*** Supplied records ***
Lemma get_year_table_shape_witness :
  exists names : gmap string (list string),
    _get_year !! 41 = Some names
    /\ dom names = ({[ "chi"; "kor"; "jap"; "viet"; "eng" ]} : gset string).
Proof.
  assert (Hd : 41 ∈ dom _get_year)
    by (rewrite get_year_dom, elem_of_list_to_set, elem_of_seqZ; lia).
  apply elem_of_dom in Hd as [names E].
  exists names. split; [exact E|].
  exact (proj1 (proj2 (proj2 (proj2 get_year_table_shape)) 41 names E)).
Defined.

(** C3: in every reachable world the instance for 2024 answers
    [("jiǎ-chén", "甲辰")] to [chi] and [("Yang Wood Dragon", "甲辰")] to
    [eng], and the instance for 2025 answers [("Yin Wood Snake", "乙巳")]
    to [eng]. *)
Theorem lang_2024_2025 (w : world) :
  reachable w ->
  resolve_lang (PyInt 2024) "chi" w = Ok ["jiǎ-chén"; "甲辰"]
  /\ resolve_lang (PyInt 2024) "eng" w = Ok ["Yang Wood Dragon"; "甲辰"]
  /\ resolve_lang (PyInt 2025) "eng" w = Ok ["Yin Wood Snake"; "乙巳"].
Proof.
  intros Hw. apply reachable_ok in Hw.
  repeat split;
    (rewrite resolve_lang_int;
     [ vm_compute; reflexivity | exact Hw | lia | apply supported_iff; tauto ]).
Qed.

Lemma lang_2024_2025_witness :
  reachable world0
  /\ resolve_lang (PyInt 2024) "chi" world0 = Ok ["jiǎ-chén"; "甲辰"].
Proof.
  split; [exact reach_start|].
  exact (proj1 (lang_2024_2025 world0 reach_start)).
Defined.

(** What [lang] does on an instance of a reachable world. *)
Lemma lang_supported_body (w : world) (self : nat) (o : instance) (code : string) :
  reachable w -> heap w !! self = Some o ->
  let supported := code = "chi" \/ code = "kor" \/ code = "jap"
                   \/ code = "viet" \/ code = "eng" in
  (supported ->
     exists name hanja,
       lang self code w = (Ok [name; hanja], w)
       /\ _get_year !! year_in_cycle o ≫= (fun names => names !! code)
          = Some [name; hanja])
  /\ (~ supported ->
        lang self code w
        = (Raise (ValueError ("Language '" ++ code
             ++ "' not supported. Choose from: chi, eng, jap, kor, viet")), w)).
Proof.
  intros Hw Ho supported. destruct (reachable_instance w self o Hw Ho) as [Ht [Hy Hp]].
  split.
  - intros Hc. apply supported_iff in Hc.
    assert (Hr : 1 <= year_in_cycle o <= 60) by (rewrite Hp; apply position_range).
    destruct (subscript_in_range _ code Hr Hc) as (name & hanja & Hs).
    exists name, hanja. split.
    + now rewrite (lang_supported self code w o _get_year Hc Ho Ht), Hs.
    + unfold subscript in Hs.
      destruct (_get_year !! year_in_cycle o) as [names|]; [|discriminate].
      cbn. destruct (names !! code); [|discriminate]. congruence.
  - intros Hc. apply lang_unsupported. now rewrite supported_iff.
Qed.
*** End of Supplied records ***
- **Task directions**
What is needed is the count of lines in the records that include the word "discriminate", with no other text.

- **Response below**
2